Frise chronologique
XIIe siècle - XIIIe siècle
Construction de l'église
Construction de l'église
XIIe siècle - XIIIe siècle (≈ 1250)
Période principale d'édification du monument.
6 janvier 1926
Inscription aux Monuments Historiques
Inscription aux Monuments Historiques
6 janvier 1926 (≈ 1926)
Protection officielle par arrêté ministériel.
Aujourd'hui
Aujourd'hui
Aujourd'hui
Aujourd'hui (≈ 2025)
Position de référence.
Patrimoine classé
Eglise : inscription par arrêté du 6 janvier 1926
Origine et histoire
L’église Saint-Laurent du Fay-Saint-Quentin est un édifice religieux construit entre les XIIe et XIIIe siècles, situé dans la commune du Fay-Saint-Quentin, dans le département de l’Oise (Hauts-de-France). Ce monument, inscrit à l’inventaire des Monuments Historiques par arrêté du 6 janvier 1926, illustre l’architecture ecclésiale médiévale de la région Picardie, marquée par des influences romanes et gothiques précoces. Sa localisation, précisée comme « a priori satisfaisante » (note 7/10), correspond à l’adresse 10 Rue de l’Église, dans un bourg rural dont l’histoire est liée à l’organisation paroissiale médiévale.
La protection de l’église par les Monuments Historiques en 1926 souligne sa valeur patrimoniale, bien que les sources disponibles (notamment Monumentum) ne détaillent pas les spécificités stylistiques ou les événements marquants de son histoire. Propriété de la commune, ce lieu de culte reflète le rôle central des églises dans la vie communautaire au Moyen Âge, servant à la fois de lieu de prière, de rassemblement et de marqueur identitaire pour les habitants. La région, alors dominée par une économie agro-pastorale et des structures féodales, voyait dans ces édifices des symboles de stabilité et de pouvoir local, souvent liés aux seigneurs ou aux institutions ecclésiastiques.
Les données actuelles ne mentionnent ni les commanditaires originels de l’église, ni d’éventuelles modifications majeures postérieures à sa construction.
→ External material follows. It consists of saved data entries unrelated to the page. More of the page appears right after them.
(** X16.  Requests in the VFS namespace and requests with a method other
    than [GET] never make the dispatcher ask the storage module for a
    blacklist and never get a file served. *)
Theorem vfs_and_api_requests_stay_on_their_route (http : ServerRequest) :
  isfs http = true \/ String.eqb (request_method http) "GET" = false ->
  List.filter (fun ev => is_storage_call ev || is_served ev) (trace (request http)) = [].
Proof.
  intros Hroute.
  assert (forall o, List.filter (fun ev => is_storage_call ev || is_served ev)
                                (settled_reply http o) = []) as Hreply.
  { intros o. apply responses_off_lane, settled_reply_responses. }
  assert (List.filter (fun ev => is_storage_call ev || is_served ev)
                      (trace (_vfsCall http)) = []) as Hvfs.
  { rewrite _vfsCall_trace, List.filter_app, _checkPermission_off_lane by discriminate.
    destruct (result _); try reflexivity. apply Hreply. }
  assert (List.filter (fun ev => is_storage_call ev || is_served ev)
                      (trace (_apiCall http)) = []) as Hapi.
  { rewrite _apiCall_trace, List.filter_app, _checkPermission_off_lane by discriminate.
    destruct (result _); try reflexivity.
    destruct (API instance !! endpoint http) as [handler|].
    - apply Hreply.
    - apply responses_off_lane, _rejectResponse_responses. }
  rewrite request_trace.
  change (List.filter ?P (EvInitSession :: ?t)) with (List.filter P t).
  destruct (auth_initSession (AUTH instance) http); try reflexivity.
  destruct (String.eqb (request_method http) "GET") eqn:Hget, (isfs http) eqn:Hfs;
    try assumption.
  - destruct Hroute; discriminate.
  - now destruct (String.eqb (API_typeof instance (endpoint http)) "function").
Qed.

(** X17.  A session check that rejects without a reason ([undefined] or
    [null]) leaves a VFS request unanswered: the log line of
    [_rejectResponse] reads [err.stack] and throws before anything is
    sent. *)
Theorem rejection_without_reason_is_silent (http : ServerRequest) (e v : jsval) :
  isfs http = true ->
  auth_initSession (AUTH instance) http = Resolved v ->
  auth_checkSession (AUTH instance) http = Rejected e ->
  e = JUndefined \/ e = JNull ->
  trace (request http) = [EvInitSession; EvCheck CkSession Failed].
Proof.
  intros Hfs Hinit Hsession Hnull.
  rewrite request_trace, Hinit, Hfs.
  assert (trace (_vfsCall http) = [EvCheck CkSession Failed]) as ->.
  { rewrite _vfsCall_trace,
      (_checkPermission_no_session JSON_parse parseVirtualPath instance
         http Tfs (fs_options http) e Hsession eq_refl).
    unfold trace, result. cbn [fst snd]. now destruct Hnull; subst e. }
  now destruct (String.eqb (request_method http) "GET").
Qed.

End replies.

(** ** [login] of the mysql authenticator *)

Lemma prefix_split (p s : string) :
  String.prefix p s = true -> s = p +:+ drop_string (String.length p) s.
Proof.
  revert s. induction p as [|c p IH]; intros s H.
  - unfold drop_string. change ("" +:+ ?x) with x. cbn [String.length].
    rewrite Nat.sub_0_r. symmetry. apply substring_all.
  - destruct s as [|c' s]; [discriminate H|].
    cbn [String.prefix] in H. destruct (Ascii.ascii_dec c c') as [<-|]; [|discriminate H].
    change (String c p +:+ ?x) with (String c (p +:+ x)).
    f_equal. exact (IH s H).
Qed.

Lemma length_append (a b : string) :
  String.length (a +:+ b) = String.length a + String.length b.
Proof.
  induction a as [|c a IH]; [reflexivity|].
  change (String c a +:+ b) with (String c (a +:+ b)). cbn [String.length]. now rewrite IH.
Qed.

Import mysql_login.

(** What [fix_hash] does to a stored hash: nothing, or it swaps a leading
    [$2y] or [$2Y] for [$2a]. *)
Lemma fix_hash_cases (stored : string) :
  fix_hash stored = stored
  \/ exists rest, (stored = "$2y" +:+ rest \/ stored = "$2Y" +:+ rest)
                  /\ fix_hash stored = "$2a" +:+ rest.
Proof.
  unfold fix_hash.
  destruct (String.prefix "$2y" stored) eqn:Hy; cbn [orb andb].
  - destruct (negb _ && negb _); [|now left]. right.
    exists (drop_string 3 stored). split; [|reflexivity].
    left. exact (prefix_split "$2y" stored Hy).
  - destruct (String.prefix "$2Y" stored) eqn:HY; cbn [orb andb]; [|now left].
    destruct (negb _ && negb _); [|now left]. right.
    exists (drop_string 3 stored). split; [|reflexivity].
    right. exact (prefix_split "$2Y" stored HY).
Qed.

Lemma fix_hash_2a (rest : string) : fix_hash ("$2a" +:+ rest) = "$2a" +:+ rest.
Proof. reflexivity. Qed.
L’absence de détails sur son usage contemporain (ouverture au public, activités culturelles) ou sur des éléments architecturaux remarquables limite la compréhension de son évolution. Toutefois, son inscription au titre des Monuments Historiques garantit une préservation minimale, typique des petits édifices ruraux de la Picardie, souvent moins documentés que les grands sites urbains.